1928 Hull got cable radio services, and Barbados in 1934 was first cable TV. However still interesting to see how it worked as where I lived cable was non existent.
TV or at least the ability to send pictures over telephone wires was invented by Alexander Bain 1810 - 1877, Abbé Giovanni Caselli's got it all working and so first cable TV around 1867, although this was slow scan TV not how we know it today. It really took off in USA to send the morning news paper, if printed on paper is was called a fax, but if on a cathode ray tube slow scan TV, but were really the same thing.
Morse code was around the same time as fax, there is some debate at which was invented first, but both send digital information. This makes it hard to say when digital TV arrived as it was to start with digital.
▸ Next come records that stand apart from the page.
(* ===== verification/WorkflowYaml.v ===== *)
(** * WorkflowYaml: loading workflow documents

    run_yaml.rs and run_json_escapes.rs.  The event stream of the YAML scanner
    (the yaml-rust2 crate), serde's number syntax and its JSON recogniser are
    parameters ([YamlLib]); the loader over the events is modelled: node and
    nesting limits, rejected features (aliases, anchors, tags, merge keys, a
    second document), mapping keys, duplicate keys, plain scalars.  The [loop]
    recurses on the stream; a stream that stops before [StreamEnd] is [None]. *)

From S2P Require Import Prelude Text Models Store RoleContract Recipe.
From Stdlib Require Import ZArith Lia Ascii String.
From stdpp Require Import strings pretty gmap prelude.

Inductive TScalarStyle : Type := Any | Plain | SingleQuoted | DoubleQuoted | Literal | Folded.
#[export] Instance TScalarStyle_eq_dec : EqDecision TScalarStyle.
Proof. solve_decision. Defined.

(** [yaml_rust2::parser::Event]; an anchor is 0 when absent, [tag] says whether
    the node carries a tag. *)
Inductive Event : Type :=
| Nothing
| StreamStart
| StreamEnd
| DocumentStart
| DocumentEnd
| Alias (anchor : N)
| Scalar (text : string) (style : TScalarStyle) (anchor : N) (tag : bool)
| SequenceStart (anchor : N) (tag : bool)
| SequenceEnd
| MappingStart (anchor : N) (tag : bool)
| MappingEnd.

Record Marker : Type := MkMarker { mk_line : N; mk_col : N }.

(** What [next_token] answers: an event and its place, or a scan error's place. *)
Definition Token : Type := Event * Marker + Marker.

Class YamlLib : Type := {
  yaml_tokens : string → list Token;
  parse_number : string → option string;   (** [str::parse::<serde_json::Number>], its digits *)
  is_json : string → bool                  (** [serde_json::from_str::<IgnoredAny>] succeeds *)
}.

Definition MAX_NODES : N := 8192.
Definition MAX_DEPTH : nat := 24.

Inductive Collection : Type :=
| Sequence (values : list json)
| Mapping (values : list (string * json)) (key : option string).

Record Loader : Type := MkLoader {
  ld_stack : list Collection;      (** innermost first *)
  ld_root : option json;
  ld_documents : N;
  ld_nodes : N
}.
Definition with_ld_stack (v : list Collection) (l : Loader) : Loader :=
  MkLoader v (ld_root l) (ld_documents l) (ld_nodes l).
Definition with_ld_root (v : option json) (l : Loader) : Loader :=
  MkLoader (ld_stack l) v (ld_documents l) (ld_nodes l).
Definition with_ld_documents (v : N) (l : Loader) : Loader :=
  MkLoader (ld_stack l) (ld_root l) v (ld_nodes l).
Definition with_ld_nodes (v : N) (l : Loader) : Loader :=
  MkLoader (ld_stack l) (ld_root l) (ld_documents l) v.

Definition count_node (l : Loader) : R Loader :=
  let nodes := (ld_nodes l + 1)%N in
  if (MAX_NODES <? nodes)%N || Nat.leb MAX_DEPTH (length (ld_stack l))
  then Err (Bail "workflow YAML exceeds the node or nesting limit")
  else Ok (with_ld_nodes nodes l).

Definition append_value (value : json) (l : Loader) : R Loader :=
  match ld_stack l with
  | Sequence items :: stack => Ok (with_ld_stack (Sequence (items ++ [value]) :: stack) l)
  | Mapping items (Some key) :: stack =>
      if bool_decide (key ∈ items.*1) then Err (Bail "workflow YAML has a duplicate mapping key")
      else Ok (with_ld_stack (Mapping (items ++ [(key, value)]) None :: stack) l)
  | Mapping items None :: stack =>
      match value with
      | JString key =>
          if String.eqb key "<<" then Err (Bail "workflow YAML merge keys are not allowed")
          else Ok (with_ld_stack (Mapping items (Some key) :: stack) l)
      | _ => Err (Bail "workflow YAML mapping keys must be strings")
      end
  | [] =>
      match ld_root l with
      | None => Ok (with_ld_root (Some value) l)
      | Some _ => Err (Bail "workflow YAML contains multiple root values")
      end
  end.

Section Loading.
Context `{YamlLib}.

Definition scalar (text : string) (style : TScalarStyle) : json :=
  if bool_decide (style = Plain) then
    if String.eqb text "" || String.eqb text "~" || String.eqb text "null" then JNull
    else if String.eqb text "true" then JBool true
    else if String.eqb text "false" then JBool false
    else match parse_number text with
         | Some number => JNumber number
         | None => JString text
         end
  else JString text.

(** [result.map_err]: the place of an error that [append_value] reports. *)
Definition located {A} (m : Marker) (r : R A) : R A :=
  match r with
  | Err (Bail e) => Err (Bail (e +:+ " at line " +:+ pretty (mk_line m) +:+ ", column "
                               +:+ pretty (mk_col m)))
  | _ => r
  end.

(** One iteration of the loop on an event other than [StreamEnd]. *)
Definition on_event (event : Event) (marker : Marker) (l : Loader) : R Loader :=
  match event with
  | StreamStart | DocumentEnd | StreamEnd => Ok l
  | DocumentStart =>
      let documents := (ld_documents l + 1)%N in
      if negb (documents =? 1)%N
      then Err (Bail "workflow YAML must contain exactly one document")
      else Ok (with_ld_documents documents l)
  | Alias _ => Err (Bail "workflow YAML aliases and anchors are not allowed")
  | Scalar text style anchor tag =>
      if negb (anchor =? 0)%N || tag
      then Err (Bail "workflow YAML anchors and tags are not allowed")
      else
        try! l := count_node l in
        located marker (append_value (scalar text style) l)
  | SequenceStart anchor tag =>
      if negb (anchor =? 0)%N || tag
      then Err (Bail "workflow YAML anchors and tags are not allowed")
      else
        try! l := count_node l in
        Ok (with_ld_stack (Sequence [] :: ld_stack l) l)
  | MappingStart anchor tag =>
      if negb (anchor =? 0)%N || tag
      then Err (Bail "workflow YAML anchors and tags are not allowed")
      else
        try! l := count_node l in
        Ok (with_ld_stack (Mapping [] None :: ld_stack l) l)
  | SequenceEnd | MappingEnd =>
      match ld_stack l with
      | Sequence values :: stack => located marker (append_value (JArray values) (with_ld_stack stack l))
      | Mapping values None :: stack =>
          located marker (append_value (JObject values) (with_ld_stack stack l))
      | _ => Err (Bail "workflow YAML contains an incomplete collection")
      end
  | Nothing => Err (Bail "workflow YAML parser emitted an unexpected event")
  end.

(** The [loop]: up to and without [StreamEnd]. *)
Fixpoint load (tokens : list Token) (l : Loader) : option (R Loader) :=
  match tokens with
  | [] => None
  | inr m :: _ =>
      Some (Err (Bail ("invalid workflow YAML at line " +:+ pretty (mk_line m) +:+ ", column "
                       +:+ pretty (mk_col m))))
  | inl (StreamEnd, _) :: _ => Some (Ok l)
  | inl (event, m) :: tokens =>
      match on_event event m l with
      | Ok l => load tokens l
      | Err e => Some (Err e)
      end
  end.

Definition finish (l : Loader) : R json :=
  if negb (ld_documents l =? 1)%N || negb (Nat.eqb (length (ld_stack l)) 0)
  then Err (Bail "workflow YAML must contain one complete document")
  else match ld_root l with
       | Some (JObject fields) => Ok (JObject fields)
       | _ => Err (Bail "workflow YAML must have a mapping root")
       end.

Definition load_document (tokens : list Token) : option (R json) :=
  match load tokens (MkLoader [] None 0 0) with
  | Some (Ok l) => Some (finish l)
  | Some (Err e) => Some (Err e)
  | None => None
  end.

(** ** [run_json_escapes.rs] *)

(** [u16::from_str_radix(_, 16)]: an optional leading plus, then hex digits; at
    most four here, so no overflow. *)
Definition hex_digit (c : ascii) : option N :=
  let n := byte_val c in
  if ((48 <=? n) && (n <=? 57))%N%bool then Some (n - 48)%N
  else if ((97 <=? n) && (n <=? 102))%N%bool then Some (n - 87)%N
  else if ((65 <=? n) && (n <=? 70))%N%bool then Some (n - 55)%N
  else None.

Fixpoint hex_digits (acc : N) (l : list ascii) : option N :=
  match l with
  | [] => Some acc
  | c :: l => d ← hex_digit c; hex_digits (acc * 16 + d)%N l
  end.

Definition from_str_radix_16 (l : list ascii) : option N :=
  match l with
  | [] => None
  | c :: rest =>
      if Ascii.eqb c "+" then match rest with [] => None | _ => hex_digits 0 rest end
      else hex_digits 0 l
  end.

Definition unicode_escape (bytes : list ascii) : option N :=
  match bytes with
  | a :: b :: rest =>
      if Ascii.eqb a "\" && Ascii.eqb b "u" then from_str_radix_16 rest else None
  | _ => None
  end.

(** [bytes.get(from..to)]: [None] past the end. *)
Definition get_range (n : nat) (bytes : list ascii) : option (list ascii) :=
  if Nat.leb n (length bytes) then Some (take n bytes) else None.

(** [char::encode_utf8] of a character beyond the basic plane. *)
Definition utf8_4 (c : N) : list ascii :=
  ascii_of_N <$> [240 + c / 262144; 128 + (c / 4096) mod 64; 128 + (c / 64) mod 64; 128 + c mod 64]%N.

Definition surrogate_pair (bytes : list ascii) : option N :=
  high ← get_range 6 bytes ≫= unicode_escape;
  low ← get_range 6 (drop 6 bytes) ≫= unicode_escape;
  if ((55296 <=? high) && (high <=? 56319) && (56320 <=? low) && (low <=? 57343))%N%bool
  then Some (65536 + (high - 55296) * 1024 + low - 56320)%N
  else None.

(** The scan, one unit of fuel per byte; what is left at the end is copied. *)
Fixpoint normalize_loop (fuel : nat) (quoted : bool) (bytes : list ascii) : list ascii :=
  match fuel, bytes with
  | S fuel, b :: rest =>
      if Ascii.eqb b "034" then b :: normalize_loop fuel (negb quoted) rest
      else if Ascii.eqb b "\" && quoted then
        match surrogate_pair bytes with
        | Some value => utf8_4 value ++ normalize_loop fuel quoted (drop 12 bytes)
        | None => take 2 bytes ++ normalize_loop fuel quoted (drop 2 bytes)
        end
      else b :: normalize_loop fuel quoted rest
  | _, _ => bytes
  end.

Definition normalize_json_surrogate_pairs (source : string) : string :=
  if negb (str_contains "\u" source) || negb (is_json source) then source
  else string_of_list_ascii
         (normalize_loop (String.length source) false (list_ascii_of_string source)).

Definition parse_workflow_yaml (source : string) : option (R json) :=
  if String.eqb source "" || (WORKFLOW_DOCUMENT_MAX_BYTES <? zlen source)%Z || has_nul source
  then Some (Err (Bail "workflow YAML is empty, too large or contains NUL"))
  else load_document (yaml_tokens (normalize_json_surrogate_pairs source)).
End Loading.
I remember receiving and sending pictures to my son back in around 1993 we both had I suppose email addresses and used 7 plus and packet radio to send them, Suffolk to North Wales. He got his licence at 16 year old I think, well at least before he left school. We used Amiga A1200 to send to each other so know they had only just been released so that's how I know date. We used a program called Amicom. Packet radio started 1978 I did not have a licence then, but remember on the Falklands a school teacher showing me it working so around 1985, not sure if packet or slow scan TV, or RTTY or Amtor.
Seems unbelievable it was so slow, send a message to USA and you could get up and make a cup of tea while waiting for the reply. There was a system called Clive which was like the internet having loads of useful info stored.
But that film with turret tuners really takes me back, not sure when we got first TV, remember two channels so must have been after 1955, I remember BBC 2 starting so that was 1964, 1982 was channel 4, and in 1997 they came around retuning TV's to squeeze in Channel 5. By that time we had Sky, think that was 1990 remember the square aerial?